Apesar da obrigatoriedade do SPED já estar completando 7 anos, muitas contabilidades ainda cometem erros na geração da declaração. Vários fatores contribuem para isso, como a falta de preparo das equipes contábeis, falta de estrutura dos clientes, que em muitos casos desconhecem a tributação correta dos produtos vendidos e mal sabem preencher uma nota fiscal corretamente.
O que poucos se atentam, é que as penalidades por erros nas escriturações digital podem chegar a até duas vezes o valor do faturamento declarado, e que mesmo o arquivo tendo sido entregue sem erros ou advertências, não há garantia de que o Fisco não baterá a sua porta cobrando alguma irregularidade.
O contador precisa estar muito atento a toda operação, validar preventivamente todo o processo de forma a minimizar riscos e evitar surpresas.
Com o intuito de conscientizar e ajudar, preparamos uma série de artigos com os erros mais comuns segundo a RFB na entrega do SPED.
Registro 0200 (Produtos e Serviços)
Informar itens com códigos diferentes e mesma descrição ou códigos iguais para descrições diferentes.
Vamos inicialmente ver o que diz o guia prático:
A identificação do item (produto ou serviço) deverá receber o código próprio do informante do arquivo em qualquer documento, lançamento efetuado ou arquivo informado (significa que o código de produto deve ser o mesmo na emissão dos documentos fiscais, na entrada das mercadorias ou em qualquer outra informação prestada ao Fisco), observando-se ainda que:
1. O código utilizado não pode ser duplicado ou atribuído a itens (produto ou serviço) diferentes.
2. Os produtos e serviços que sofrerem alterações em suas características básicas deverão ser identificados com códigos diferentes.
3. Em caso de alteração de codificação, deverão ser informados o código e a descrição anteriores e as datas de validade inicial e final no Registro 0205;
4. Não é permitida a reutilização de código que tenha sido atribuído para qualquer produto anteriormente;
5. A discriminação do item deve indicar precisamente o mesmo, sendo vedadas discriminações diferentes para o mesmo item ou discriminações genéricas (a exemplo de “diversas entradas”, “diversas saídas”, “mercadorias para revenda”, etc), ressalvadas as operações abaixo, desde que não destinada à posterior circulação ou apropriação na produção:
a) de aquisição de “materiais para uso/consumo” que não gerem direitos a créditos;
b) que discriminem por gênero a aquisição de bens para o “ativo fixo” (e sua baixa);
c) que contenham os registros consolidados relativos aos contribuintes com atividades econômicas de fornecimento de energia elétrica, de fornecimento de água canalizada, de fornecimento de gás canalizado, e de prestação de serviço de comunicação e telecomunicação que poderão, a critério do Fisco, utilizar registros consolidados por classe de consumo para representar suas saídas ou prestações.
As regras estão bem claras quanto a utilização de códigos iguais para produtos diferentes ou descrições iguais para produtos diferentes.

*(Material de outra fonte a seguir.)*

(* ===== verification/Download.v ===== *)
(** * The download scheduler ([DownloadState], src/net/peer.rs)

    One structure, behind a mutex, is shared by all peer threads and the block
    processing thread: the queue of blocks to fetch, the set of blocks some
    peer was asked for, and the buffer of blocks that arrived before their
    parent. A [HashMap] or [HashSet] has no defined iteration order: the
    operations that iterate take the order as a list argument and the theorems
    quantify over every order of the keys ([iterates]). *)

From S2P Require Import Prelude Messages Kernel.

Definition DOWNLOAD_BATCH_SIZE : nat := 16.

(** Over the type [K] of blocks the kernel takes. *)
Record DownloadState (K : Type) := mk_download {
  queue : list BlockHash;
  in_flight : gset BlockHash;
  (** Blocks by the hash of their parent. *)
  buffer : gmap BlockHash K;
}.
Arguments mk_download {K} _ _ _.
Arguments queue {K} _.
Arguments in_flight {K} _.
Arguments buffer {K} _.

Section Download.
Context `{Kernel}.

(** [Default]. *)
Definition download_default : DownloadState KBlock := mk_download [] ∅ ∅.

(** ** Operations *)

(** The loop of [pop_batch]: the hashes claimed, what is left of the queue and
    the in-flight set; [room] is [batch_size - batch.len()]. *)
Fixpoint pop_loop (q : list BlockHash) (flying : gset BlockHash) (room : nat)
    : list BlockHash * list BlockHash * gset BlockHash :=
  match room with
  | O => ([], q, flying)
  | S room' =>
      match q with
      | [] => ([], [], flying)
      | hash :: q =>
          if decide (hash ∈ flying) then pop_loop q flying room
          else let '(batch, q', flying') := pop_loop q ({[hash]} ∪ flying) room' in
               (hash :: batch, q', flying')
      end
  end.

Em resumo, um produto deve ter uma codificação única e uma descrição precisa.
Isso nos leva a outra recomendação do EFD, de que o produto deve utilizar o mesmo código (codificação do contribuinte que está declarando o PED) tanto nas saídas, quanto nas entradas dos produtos.
Isso significa que o produto, uma vez que é feita sua escrituração nas entradas, passará a assumir a codificação da empresa declarante, e não mais a do fornecedor que emitiu a nota fiscal.
Ok, mais se o seu cliente manda apenas os xml de entradas e saídas (quando manda), como fazer essa troca de códigos? Já parou para pensar nisso?
Se a importação for feita via arquivo SPED ou layout próprio do sistema contábil, dificilmente você terá este problema. Estes arquivos foram gerados pelo ERP do cliente, logo este já fez a conversão.
Já quando a escrituração é feita por XML fica um pouco mais complicado. O código utilizado pelo sistema do seu cliente será diferente do código do fornecedor dele, podendo inclusive haver mais de um fornecedor para o mesmo produto.
Mesmo sendo o mesmo produto, provavelmente a descrição será diferente. Pequenas variações já impedem o computador de fazer esta relação automaticamente, “Coca Cola lata 300 ML” é diferente de “Coca Cola lt. 300ML” por exemplo.
Uma alternativa seria comparar os códigos de barras informados, mais há sempre a possibilidade de que esta informação venha errada também, tanto do fornecedor quando do seu cliente.
Se você até o momento não se ateve a esta situação, é importante que reveja alguns de suas declarações entregues.
Este tipo de inconsistência pode caracterizar descontrole no estoque, uma vez que não fica especificado o que é realmente o item, dificultando a verificação por parte do Fisco se a tributação está correta ou não.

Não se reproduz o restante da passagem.